Wednesday 25 November 2020

Azure SQL EDGE - Advantages

 

Introduction

Azure has introduced a new service called “Azure SQL Edge” which facilitates the containerized hot storage capability at EDGE itself. As per the documentation “Azure SQL Edge is an optimized relational database engine geared for IoT and IoT Edge deployments”. This tool is really enriching the concept of intelligent edge and distributed processing by proving a wonderful option to a store high-speed stream of data to a tabular shape. Azure-SQL-Edge is using the same engine of SQL server with streaming capability.

Ref: https://docs.microsoft.com/en-us/azure/azure-sql-edge/release-notes


 Major Storage Challenge

Using Azure IoT Edge architecture, we can develop any type of application, which can run in Linux and windows. This containerized architecture is capable to handle the remote management of modules. Even though we are able to utilize efficient programming capability, we need to depend on an internet connection to send and receive data from the cloud system.
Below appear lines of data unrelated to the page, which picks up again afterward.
(** ** [fmt.Sprintf("%v", v)] *)
Fixpoint fmt_v (v : any) : string :=
  match v with
  | ANil => "<nil>"
  | ABool b => if b then "true" else "false"
  | AInt _ z => fmt_d z
  | AFloat32 f => fmt_float 32 f
  | AFloat64 f => fmt_float 64 f
  | AString s | ANumber s => s
  | ABytes s => "[" +:+ Join " " (fmt_d <$> bytes_of s) +:+ "]"
  | AInt8s l => "[" +:+ Join " " (fmt_d <$> l) +:+ "]"
  | ATime t | ATimeT t => fmt_time t
  | AArray l => "[" +:+ Join " " (fmt_v <$> l) +:+ "]"
  | AMap m => "map[" +:+ Join " " ((λ kv, kv.1 +:+ ":" +:+ fmt_v kv.2) <$> m) +:+ "]"
  | APtr _ None => "<nil>"
  | APtr _ (Some _) | ANullTime _ _ => fmt_pointer v
  | ADateTime ms => fmt_d ms
  | AObjectID hex => "ObjectID(" +:+ String (ascii_of 34) (hex +:+ String (ascii_of 34) ")")
  | AOther _ repr => repr
  end.

(** ** [strconv.ParseInt(s, 10, bits)] and [strconv.ParseUint] *)
Definition digit (a : ascii) : option Z :=
  let b := byte_of a in if in_range 48 57 b then Some (b - 48) else None.

Fixpoint digits (acc : Z) (s : string) : option Z :=
  match s with
  | EmptyString => Some acc
  | String a s' => match digit a with Some d => digits (acc * 10 + d) s' | None => None end
  end.

Definition unsigned_digits (s : string) : option Z :=
  match s with EmptyString => None | _ => digits 0 s end.

Definition signed_digits (s : string) : option Z :=
  match s with
  | String "-" s' => Z.opp <$> unsigned_digits s'
  | String "+" s' => unsigned_digits s'
  | _ => unsigned_digits s
  end.

Definition ParseInt (bits : Z) (s : string) : option Z :=
  match signed_digits s with
  | None => None
  | Some z => if in_range (- 2 ^ (bits - 1)) (2 ^ (bits - 1) - 1) z then Some z else None
  end.

Definition ParseUint (bits : Z) (s : string) : option Z :=
  match unsigned_digits s with
  | None => None
  | Some n => if in_range 0 (2 ^ bits - 1) n then Some n else None
  end.

(** ** reformat.go *)
Definition ErrNullValue : string := "null value".

Definition DateTimeFormats : list string :=
  [ "2006-01-02"; "2006-01-02 15:04:05"; "2006-01-02 15:04:05 -07:00"; "2006-01-02 15:04:05-07:00";
    "2006-01-02 15:04:05 -0700 MST"; "2006-01-02-15.04.05.000000"; "2006-01-02T15:04:05";
    "2006-01-02T15:04:05.000000"; "2006-01-02T15:04:05.999999999Z07:00"; "2006-01-02T15:04:05+0000";
    "2020-08-17T05:50:22.895Z"; "2006-01-02 15:04:05.999999-07"; "2006-01-02 15:04:05.999999+00";
    "2006-01-02T15:04:05.000000000Z" ].

Fixpoint str_take (n : nat) (s : string) : string :=
  match n, s with
  | S n', String a s' => String a (str_take n' s')
  | _, _ => EmptyString
  end.

Definition startsWithDatePattern (value : string) : bool :=
  if (String.length value <? 10)%nat then false
  else
    let parts := Split "-" (str_take 10 value) in
    bool_decide (length parts = 3%nat)
    && forallb (λ part, (1 <=? String.length part)%nat && (String.length part <=? 4)%nat
                        && forallb (in_range 48 57) (bytes_of part)) parts.

Fixpoint first_layout (layouts : list string) (value : string) : option gotime :=
  match layouts with
  | [] => None
  | l :: ls => match time_parse l value with Some t => Some t | None => first_layout ls value end
  end.

Definition parseStringTimestamp (value : string) (isTimestampInDB : bool) : result gotime :=
  if negb (startsWithDatePattern value) then Err "string does not start with date pattern (YYYY-MM-DD)"
  else match first_layout DateTimeFormats value with
       | Some tv => Ok tv
       | None =>
           if negb isTimestampInDB && negb (LoadedStateVersion =? 0)
           then Err "failed to parse datetime from available formats"
           else Ok epoch
       end.

(** The year clamp applied to every successfully parsed time. *)
Definition clamp_year (parsed : gotime) : gotime :=
  if Year parsed <? 1 then epoch
  else if 9999 <? Year parsed then AddYears parsed (- (Year parsed - 9999))
  else parsed.

Fixpoint ReformatDate (v : any) (isTimestampInDB : bool) : result gotime :=
  let parsed :=
    match v with
    | ABytes s => parseStringTimestamp s isTimestampInDB
    | AInt8s l => parseStringTimestamp (string_of (wrap_u 8 <$> l)) isTimestampInDB
    | AInt KInt64 z => Ok (Unix z)
    | APtr PtrInt64 (Some (AInt _ z)) => Ok (Unix z)
    | APtr PtrInt64 _ => Err "null time passed"
    | ATime t => Ok t
    | APtr PtrTime (Some (ATime t)) => Ok t
    | APtr PtrTime _ => Err "null time passed"
    | ANullTime valid t => if valid then Ok t else Err "invalid null time"
    | APtr PtrNullTime (Some (ANullTime valid t)) => if valid then Ok t else Err "invalid null time"
    | APtr PtrNullTime _ => Err "null time passed"
    | ANil => Ok zero_time
    | AString s => parseStringTimestamp s isTimestampInDB
    | APtr PtrString (Some (AString s)) =>
        if String.eqb s "" then Err "empty string passed" else parseStringTimestamp s isTimestampInDB
    | APtr PtrString _ => Err "empty string passed"
    | ADateTime ms => Ok (mkTime (ms / 1000) (ms mod 1000 * 1000000) (local_offset (ms / 1000)))
    | APtr PtrAny (Some w) => ReformatDate w isTimestampInDB
    | APtr PtrAny None => Panic "nil pointer dereference"
    | _ => Err "unhandled type: unable to parse into time"
    end in
  match parsed with
  | Ok t => Ok (clamp_year t)
  | Err e => Err e
  | Panic m => Panic m
  end.

Definition true_words : list string := ["1"; "t"; "T"; "true"; "TRUE"; "True"; "YES"; "Yes"; "yes"].
Definition false_words : list string := ["0"; "f"; "F"; "false"; "FALSE"; "False"; "NO"; "No"; "no"].

Definition ReformatBool (v : any) : result bool :=
  match v with
  | ABool b => Ok b
  | AString s =>
      if contains true_words s then Ok true
      else if contains false_words s then Ok false
      else Err "found to be boolean, but value is not boolean"
  | AInt k z =>
      if signed k then
        if z =? 1 then Ok true else if z =? 0 then Ok false
        else Err "found to be boolean, but value is not boolean"
      else Err "found to be boolean, but value is not boolean"
  | _ => Err "found to be boolean, but value is not boolean"
  end.

Fixpoint ReformatInt64 (v : any) : result Z :=
  match v with
  | ANumber s => match ParseInt 64 s with Some z => Ok z | None => Err "invalid syntax" end
  | AFloat32 f | AFloat64 f => Ok (f2i true 64 f)
  | AInt _ z => Ok (wrap_s 64 z)
  | ABool b => Ok (if b then 1 else 0)
  | AString s => match ParseInt 64 s with Some z => Ok z | None => Err "failed to change string to int64" end
  | APtr PtrAny (Some w) => ReformatInt64 w
  | APtr PtrAny None => Panic "nil pointer dereference"
  | ABytes s =>
      if 5 <? LoadedStateVersion then
        match ParseInt 64 s with
        | Some z => Ok z
        | None => match ParseUint 64 s with
                  | Some u => Ok (wrap_s 64 u)
                  | None => Err "failed to change to int64"
                  end
        end
      else Err "failed to change to int64"
  | _ => Err "failed to change to int64"
  end.

Fixpoint ReformatInt32 (v : any) : result Z :=
  match v with
  | AFloat32 f | AFloat64 f => Ok (f2i true 32 f)
  | AInt _ z => Ok (wrap_s 32 z)
  | ABool b => Ok (if b then 1 else 0)
  | AString s => match ParseInt 32 s with Some z => Ok z | None => Err "failed to change string to int32" end
  | ANumber s => match ParseInt 64 s with Some z => Ok (wrap_s 32 z) | None => Err "invalid syntax" end
  | ABytes s =>
      match bytes_of s with
      | [b] => Ok b
      | _ => Err "unsupported []uint8 of length"
      end
  | APtr PtrAny (Some w) => ReformatInt32 w
  | APtr PtrAny None => Panic "nil pointer dereference"
  | _ => Err "failed to change to int32"
  end.

Definition ReformatFloat64 (v : any) : result spec_float :=
  match v with
  | ANumber s | ABytes s | AString s =>
      match parse_float 64 s with Some f => Ok f | None => Err "failed to change to float64" end
  | AFloat32 f | AFloat64 f => Ok f
  | AInt _ z => Ok (sf64 z)
  | ABool b => Ok (if b then sf64 1 else sf64 0)
  | _ => Err "failed to change to float64"
  end.

Definition ReformatFloat32 (v : any) : result spec_float :=
  match v with
  | ANumber s =>
      match parse_float 64 s with Some f => Ok (to_sf32 f) | None => Err "failed to change to float32" end
  | ABytes s | AString s =>
      match parse_float 32 s with Some f => Ok (to_sf32 f) | None => Err "failed to change to float32" end
  | AFloat32 f => Ok f
  | AFloat64 f => Ok (to_sf32 f)
  | AInt _ z => Ok (sf32 z)
  | ABool b => Ok (if b then sf32 1 else sf32 0)
  | _ => Err "failed to change to float32"
  end.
In the case of IoT, we are dealing with high-frequency data, processing can only be effective if we store the relevant data at EDGE. The file storage at EDGE was not effective from many perspectives.

 Microsoft SQL Server

Microsoft SQL Server is a popular relational database system developed by Microsoft. MS SQL Server is widely using in many heavy data centric application. It is possible to access MS SQL server instance, which is running on premise to read and write data from an IoT EDGE Module. In such case, the SQL instance need to be managed separately.

Implemented Use case

Need to read 10 OPC tags from an OPC Server, which are changing in the 100 millisecond frequency. These tags are required to store to an SQL database at EDGE (AzureSQLEdge). 10 messages are expecting per second. It is required to find the average value of these 10 tags for 10 seconds and that average values need to send to the cloud.

OPC Tags: 10 Tags

One Message (10 Tags): 2 KB

Expected Volume: One OPC Tag will be changing 20 times in a second.

For 10 tags, 200 messages per second.

Azure SQL EDGE – On Deployment



 

OPCServer

A Kepware OPC server is set up in an Azure VM to generate OPC data. 10 tags are configured with 100-millisecond data change frequency. Required port to communicate to this OPC server (Port 49320) is opened in windows firewall and Azure VM firewall. For this this trial I have not enabled the certificate based communication in Kepware. It is in “Non” state. In general, the opc server’s connection url will look like as below.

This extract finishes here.